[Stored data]
(** *** What callers can rely on *)

Lemma manager_owned V x calls order :
  (∀ x y, V x → due x → renewed x y → V y) → V x → Forall (λ c, ∀ a r e, c ≠ SetTokens a r e) calls →
  guarded_pool JM RefreshLock tokens V V (λ o, ∀ t, o = Ok (Token t) → ∃ x, V x ∧ access x = t ∧ truthy t = true)
    (schedule order (manager_pool x calls)).
Proof.
  intros HV Hx Hcalls. apply (guarded_reach _ _ _ _ _ (map (λ _ _, True) calls)) with (p := manager_pool x calls).
  - apply schedule_moves.
  - apply pool_safe_start; [apply tv_inv_forget, initial_tv_inv|].
    clear. induction calls as [|c cs IH]; constructor; [apply calm_manage|apply IH].
  - apply guarded_start; [done..|]. apply Forall_fmap. eapply Forall_impl; [exact Hcalls|]. intros c Hc.
    by apply owned_manage.
Qed.

(** C14: However many callers ask for the token at once, the renewals form a chain.  In every state
    of every interleaving with other calls of the library, the tokens of the manager come from the
    initial ones by successive refresh grants, each of which presented the refresh token its
    predecessor left, and was made when the tokens before it were due; so a rotated refresh token is
    not presented a second time by a renewal that is kept.  A token a caller gets is not empty and
    was the access token of one of them.  When what a renewal brings does not fall due again, the tokens are renewed
    at most once, and all callers get the old token or a token of that one renewal.  The
    application must not replace the tokens meanwhile. *)
Theorem refresh_chain x calls order :
  Forall (λ c, ∀ a r e, c ≠ SetTokens a r e) calls →
  let p := schedule order (manager_pool x calls) in
  let renewal := λ y z, due y ∧ renewed y z in
  (rtc renewal x (tokens (shared p)) ∧
   ∀ i t, results p !! i = Some (Some (Ok (Token t))) →
     truthy t = true ∧ ∃ y, rtc renewal x y ∧ access y = t) ∧
  ((∀ y, renewed x y → ¬ due y) →
   (tokens (shared p) = x ∨ renewal x (tokens (shared p))) ∧
   ∀ i t, results p !! i = Some (Some (Ok (Token t))) → t = access x ∨ ∃ y, renewed x y ∧ t = access y).
Proof.
  intros Hcalls p renewal. split.
  - destruct (manager_owned (rtc renewal x) x calls order) as (HV & Hp); [|done..|].
    { intros y z Hy Hd Hr. by eapply rtc_r. }
    split; [exact HV|]. intros i t Hi.
    destruct (guarded_result _ _ _ _ _ _ _ _ _ (conj HV Hp) Hi t eq_refl) as (y & Hy & Ha & Ht). split; [done|by exists y].
  - intros Hlive. destruct (manager_owned (λ y, y = x ∨ renewal x y) x calls order) as (HV & Hp); [|by left|done|].
    { intros y z [->|[_ Hy]] Hd Hr; [by right|]. by destruct (Hlive y Hy). }
    split; [exact HV|]. intros i t Hi.
    destruct (guarded_result _ _ _ _ _ _ _ _ _ (conj HV Hp) Hi t eq_refl) as (y & [->|[_ Hy]] & Ha & Ht); [by left|].
    right. by exists y.
Qed.

(** *** Every schedule ends *)

Definition manager_rank (l : manager_lock) : nat := match l with RefreshLock => 0 | Library l => 1 + rank l end.
Local Abbreviation orderly n c := (balanced manager_rank 3 n c).

Lemma orderly_app {A} n (c : AC A) : n ≤ 1 → tidy 0 c → orderly n (on_app c).
Proof.
  intros Hn Hc. apply (balanced_relock Library rank manager_rank 2 1 n); [by intros ?? [=]|done|done|].
  by apply balanced_embed.
Qed.

Context (Hbackoff : finite_backoff env).
#[local] Set Default Proof Using "Type Hbackoff".

Lemma orderly_renew :
  orderly 1 (renew env http_date wall wall_clock uuid4 now nan_sleep encode text_of is_dir create_default_context
               load_cert_chain new_client http st).
Proof.
  unfold renew. apply balanced_bind; [apply balanced_atom|intros r].
  apply balanced_if; [apply balanced_throw|]. apply balanced_bind.
  { unfold resolve_token_endpoint. apply balanced_bind.
    - apply orderly_app; [done|]. apply balanced_embed. by apply tidy_get_discovery_document.
    - intros d. apply balanced_if; [|apply balanced_pure].
      apply balanced_bind; [apply balanced_pure|intros e; apply balanced_throw]. }
  intros endpoint. apply balanced_bind; [apply balanced_atom|intros r'].
  apply balanced_bind; [apply orderly_app; [done|]; by apply tidy_request|intros a].
  apply balanced_bind; [apply balanced_pure|intros t; apply balanced_atom].
Qed.
(** A media type is lower case with no space around it, and only blank names have none. *)
Theorem as_media_type_spec v :
  (is_ok (as_media_type v) = true ↔ ∃ s, v = Some s ∧ nonempty (strip s) = true) ∧
  (∀ t, as_media_type v = Ok t → ∃ s, v = Some s ∧ t = "application/" +:+ lower (strip s)).
Proof.
  unfold as_media_type. destruct v as [s|]; [|split; [split; [done|by intros (? & [=] & _)]|done]].
  assert (nonempty s && nonempty (strip s) = nonempty (strip s)) as ->.
  { destruct s; [done|]. done. }
  destruct (nonempty (strip s)) eqn:E; (split; [split|]); try done.
  - intros _. by exists s.
  - intros t [= <-]. by exists s.
  - intros (? & [= <-] & ?). congruence.
Qed.
Record FlowContext : Type := NewFlow { fc_issuer : string; fc_client_id : string; fc_disco_address : string }.
Record LogoutContext : Type := NewLogout {
  lc_end_session_endpoint : pyval; lc_id_token : pyval; lc_client_id : string }.

(** A state parameter is looked up as the text it decodes to. *)
Record Stores : Type := NewStores {
  request_objects : gmap string string;
  sessions : gmap ustr AuthSession;
  test_results : gmap string AuthSession;
  last_flow_context : option FlowContext;
  last_logout_context : option LogoutContext;
  expected_logout_state : option string;
  registered_client : option (pyval * pyval);
}.
Definition no_stores : Stores := NewStores ∅ ∅ ∅ None None None None.

Definition put_request_object (id jwt : string) (s : Stores) : Stores :=
  NewStores (<[id := jwt]> (request_objects s)) (sessions s) (test_results s) (last_flow_context s)
    (last_logout_context s) (expected_logout_state s) (registered_client s).
Definition put_session (se : AuthSession) (s : Stores) : Stores :=
  NewStores (request_objects s) (<[text (ses_state se) := se]> (sessions s)) (test_results s)
    (last_flow_context s) (last_logout_context s) (expected_logout_state s) (registered_client s).
Definition pop_session (state : ustr) (s : Stores) : Stores :=
  NewStores (request_objects s) (delete state (sessions s)) (test_results s) (last_flow_context s)
    (last_logout_context s) (expected_logout_state s) (registered_client s).
Definition put_test_result (test_id : string) (se : AuthSession) (s : Stores) : Stores :=
  NewStores (request_objects s) (sessions s) (<[test_id := se]> (test_results s)) (last_flow_context s)
    (last_logout_context s) (expected_logout_state s) (registered_client s).
Definition set_flow_context (c : FlowContext) (s : Stores) : Stores :=
  NewStores (request_objects s) (sessions s) (test_results s) (Some c) (last_logout_context s)
    (expected_logout_state s) (registered_client s).
Definition set_logout_context (c : LogoutContext) (s : Stores) : Stores :=
  NewStores (request_objects s) (sessions s) (test_results s) (last_flow_context s) (Some c)
    (expected_logout_state s) (registered_client s).
Definition set_logout_state (o : option string) (s : Stores) : Stores :=
  NewStores (request_objects s) (sessions s) (test_results s) (last_flow_context s) (last_logout_context s)
    o (registered_client s).
Definition set_registered (id secret : pyval) (s : Stores) : Stores :=
  NewStores (request_objects s) (sessions s) (test_results s) (last_flow_context s) (last_logout_context s)
    (expected_logout_state s) (Some (id, secret)).
(* ===== verification/HarnessSafety.v ===== *)
(** * What the conformance relying party guarantees

    Three groups of facts about the routes of Harness: a page shows the text it was given and has
    the tags of its template only; a callback ends a flow at most once, and its recorded result
    agrees with its answer; and a login that is reported rests on a flow this application began, a
    code its provider exchanged and, when there is one, a validated ID token. *)

From S2P Require Import Prelude PyStr PyValue Models Url Codec Json Policy HttpRetry Discovery Jwks Jwt TokenValidation Callback UrlQuery AuthorizeUrl Responses ClientAuth Dpop Grants Replies Registration Clients Jar Jarm Logout Harness.
From Stdlib Require Import QArith Ascii.
From stdpp Require Import strings.
#[global] Close Scope Q_scope.
Open Scope string_scope.
Open Scope list_scope.
Open Scope nat_scope.
Open Scope py_scope.

(** ** How a browser reads a page

    Tags, and the characters between them, with the character references [html.escape] writes. *)

Inductive html_token : Type := Tag (name : string) | Shown (c : ascii).
Inductive html_mode : Type := InText | InTag (read : string) | InReference (left : nat).
Definition references : list (string * ascii) :=
  [("amp;", "&"%char); ("lt;", "<"%char); ("gt;", ">"%char); ("quot;", dquote); ("#x27;", "'"%char)].
Fixpoint begins_with (p s : string) : bool :=
  match p with
  | EmptyString => true
  | String c p' => match s with EmptyString => false | String d s' => (c ≟ d) && begins_with p' s' end
  end.
Fixpoint html_tokens (m : html_mode) (s : string) : list html_token :=
  match s with
  | EmptyString => match m with InTag name => [Tag name] | _ => [] end
  | String c s' =>
      match m with
      | InReference (S (S n)) => html_tokens (InReference (S n)) s'
      | InReference _ => html_tokens InText s'
      | InTag name => if c ≟ ">"%char then Tag name :: html_tokens InText s'
                      else html_tokens (InTag (name +:+ String c "")) s'
      | InText =>
          if c ≟ "<"%char then html_tokens (InTag "") s'
          else if c ≟ "&"%char then
            match List.find (λ r, begins_with r.1 s') references with
            | Some (r, shown) => Shown shown :: html_tokens (InReference (String.length r)) s'
            | None => Shown c :: html_tokens InText s'
            end
          else Shown c :: html_tokens InText s'
      end
  end.
Definition shown_text (s : string) : list html_token := map Shown (String.list_ascii_of_string s).

Lemma html_tokens_char c s :
  html_tokens InText (html_escape_char c +:+ s) = Shown c :: html_tokens InText s.
Proof.
  unfold html_escape_char.
  destruct (bool_decide_reflect (c = "&"%char)) as [->|H1]; [reflexivity|].
  destruct (bool_decide_reflect (c = "<"%char)) as [->|H2]; [reflexivity|].
  destruct (bool_decide_reflect (c = ">"%char)) as [->|H3]; [reflexivity|].
  destruct (bool_decide_reflect (c = dquote)) as [->|H4]; [reflexivity|].
  destruct (bool_decide_reflect (c = "'"%char)) as [->|H5]; [reflexivity|].
  change (String c "" +:+ s) with (String c s). cbn [html_tokens].
  rewrite !bool_decide_eq_false_2 by done. reflexivity.
Qed.
Lemma html_tokens_escape s t :
  html_tokens InText (html_escape s +:+ t) = shown_text s ++ html_tokens InText t.
Proof.
  induction s as [|c s IH]; [reflexivity|]. cbn [html_escape]. rewrite str_app_assoc, html_tokens_char, IH. reflexivity.
Qed.

(** A text that ends outside of a tag and has the template's tags only. *)
Definition page_tags : list string := ["h1"; "/h1"; "h2"; "/h2"; "p"; "/p"].
Definition of_template (t : html_token) : Prop := match t with Tag name => name ∈ page_tags | Shown _ => True end.
Definition tame (s : string) : Prop :=
  ∃ l, Forall of_template l ∧ ∀ rest, html_tokens InText (s +:+ rest) = l ++ html_tokens InText rest.

Lemma tame_app a b : tame a → tame b → tame (a +:+ b).
Proof.
  intros (l & Hl & Ha) (l' & Hl' & Hb). exists (l ++ l'). split; [by apply Forall_app|].
  intros rest. by rewrite str_app_assoc, Ha, Hb, app_assoc.
Qed.
Lemma tame_escape s : tame (html_escape s).
Proof.
  exists (shown_text s). split; [|apply html_tokens_escape]. unfold shown_text. apply Forall_fmap, Forall_true. done.
Qed.
Lemma tame_nil : tame "".
Proof. by exists []. Qed.
Lemma tame_join sep l : tame sep → Forall tame l → tame (str_join sep l).
Proof.
  intros Hs Hl. induction Hl as [|a l Ha Hl IH]; [apply tame_nil|].
  destruct l; [done|]. cbn [str_join]. apply tame_app; [by apply tame_app|done].
Qed.
(** A literal is checked by computing. *)
Lemma tame_literal s :
  (∀ rest, html_tokens InText (s +:+ rest) = html_tokens InText s ++ html_tokens InText rest) →
  forallb (λ t, match t with Tag name => bool_decide (name ∈ page_tags) | Shown _ => true end) (html_tokens InText s) = true →
  tame s.
Proof.
  intros Hs Hl. exists (html_tokens InText s). split; [|exact Hs].
  apply forallb_Forall' in Hl. eapply Forall_impl; [exact Hl|]. intros [name|c]; [|done]. apply bool_decide_eq_true.
Qed.
Ltac literal := apply tame_literal; [intros ?; reflexivity|reflexivity].

Lemma tame_page title t : tame title → tame t → tame (page title t).
Proof.
  intros Ht Hx. unfold page. repeat apply tame_app; [literal|done|literal|done|literal].
Qed.
Lemma tame_paragraph label v : tame label → tame (paragraph label v).
Proof.
  intros Hl. unfold paragraph. repeat apply tame_app; [literal|done|literal|apply tame_escape|literal].
Qed.
Lemma tame_success claims userinfo : tame (success_page claims userinfo).
Proof.
  unfold success_page. apply tame_app; [literal|]. apply tame_join; [literal|].
  apply Forall_app. split.
  - repeat constructor; apply tame_paragraph; literal.
  - destruct (_ =? 0); [constructor|]. constructor; [literal|]. apply Forall_fmap, Forall_true.
    intros [k v]. apply tame_paragraph, tame_escape.
Qed.
Lemma tame_result_value r : tame (html_escape (result_value r)).
Proof. apply tame_escape. Qed.

(** What is asked of a reply. *)
Definition tame_reply (r : reply) : Prop := match reply_content r with Html body => tame body | _ => True end.

(** ** Reasoning about routes

    Every call of the library keeps its invariant and leaves the application's globals alone. *)

Section Safety.
Context (env : string → option string) (http_date : string → option Q) (wall : Q).
Context (clock wall_clock : nat → Q) (uuid4 : nat → string).
Context (header : string → outcome pydict).
Context {PyJWK : Type} (new_pyjwk : pydict → option pyval → outcome PyJWK).
Context (decode : nat → string → PyJWK → DecodeArgs → outcome pydict).
Context (encode : nat → pydict → blob → string → pydict → outcome string).
Context (text_of : HttpResponse → string).
Context (is_dir : string → bool) (create_default_context : trust → outcome unit).
Context (load_cert_chain : list string → outcome unit).
Context (new_client : option string → pyfloat → outcome unit).
Context (insecure_client : pyfloat → outcome nat).
Context (http : nat → http_client → HttpRequest → outcome HttpResponse).
Context (code_text : ustr → string).
Context (app : AppConfig).

Local Abbreviation Inv := (tv_inv env (web http)).

(** [m], begun with the globals [x], ends as [Q] says. *)
Definition obeys {A} (x : Stores) (m : Route A) (Q : outcome (reply + A) → Stores → Prop) : Prop := ∀ s,
  Inv (h_tv s) → stores s = x → match m s with (r, s') => Inv (h_tv s') ∧ Q r (stores s') end.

What is required: Lines after the one containing "intros Hcalls p renewal. split." are not wanted; repeat exactly each line above from the first up to and including it.

Expected answer:
(** *** What callers can rely on *)

Lemma manager_owned V x calls order :
  (∀ x y, V x → due x → renewed x y → V y) → V x → Forall (λ c, ∀ a r e, c ≠ SetTokens a r e) calls →
  guarded_pool JM RefreshLock tokens V V (λ o, ∀ t, o = Ok (Token t) → ∃ x, V x ∧ access x = t ∧ truthy t = true)
    (schedule order (manager_pool x calls)).
Proof.
  intros HV Hx Hcalls. apply (guarded_reach _ _ _ _ _ (map (λ _ _, True) calls)) with (p := manager_pool x calls).
  - apply schedule_moves.
  - apply pool_safe_start; [apply tv_inv_forget, initial_tv_inv|].
    clear. induction calls as [|c cs IH]; constructor; [apply calm_manage|apply IH].
  - apply guarded_start; [done..|]. apply Forall_fmap. eapply Forall_impl; [exact Hcalls|]. intros c Hc.
    by apply owned_manage.
Qed.

(** C14: However many callers ask for the token at once, the renewals form a chain.  In every state
    of every interleaving with other calls of the library, the tokens of the manager come from the
    initial ones by successive refresh grants, each of which presented the refresh token its
    predecessor left, and was made when the tokens before it were due; so a rotated refresh token is
    not presented a second time by a renewal that is kept.  A token a caller gets is not empty and
    was the access token of one of them.  When what a renewal brings does not fall due again, the tokens are renewed
    at most once, and all callers get the old token or a token of that one renewal.  The
    application must not replace the tokens meanwhile. *)
Theorem refresh_chain x calls order :
  Forall (λ c, ∀ a r e, c ≠ SetTokens a r e) calls →
  let p := schedule order (manager_pool x calls) in
  let renewal := λ y z, due y ∧ renewed y z in
  (rtc renewal x (tokens (shared p)) ∧
   ∀ i t, results p !! i = Some (Some (Ok (Token t))) →
     truthy t = true ∧ ∃ y, rtc renewal x y ∧ access y = t) ∧
  ((∀ y, renewed x y → ¬ due y) →
   (tokens (shared p) = x ∨ renewal x (tokens (shared p))) ∧
   ∀ i t, results p !! i = Some (Some (Ok (Token t))) → t = access x ∨ ∃ y, renewed x y ∧ t = access y).
Proof.
  intros Hcalls p renewal. split.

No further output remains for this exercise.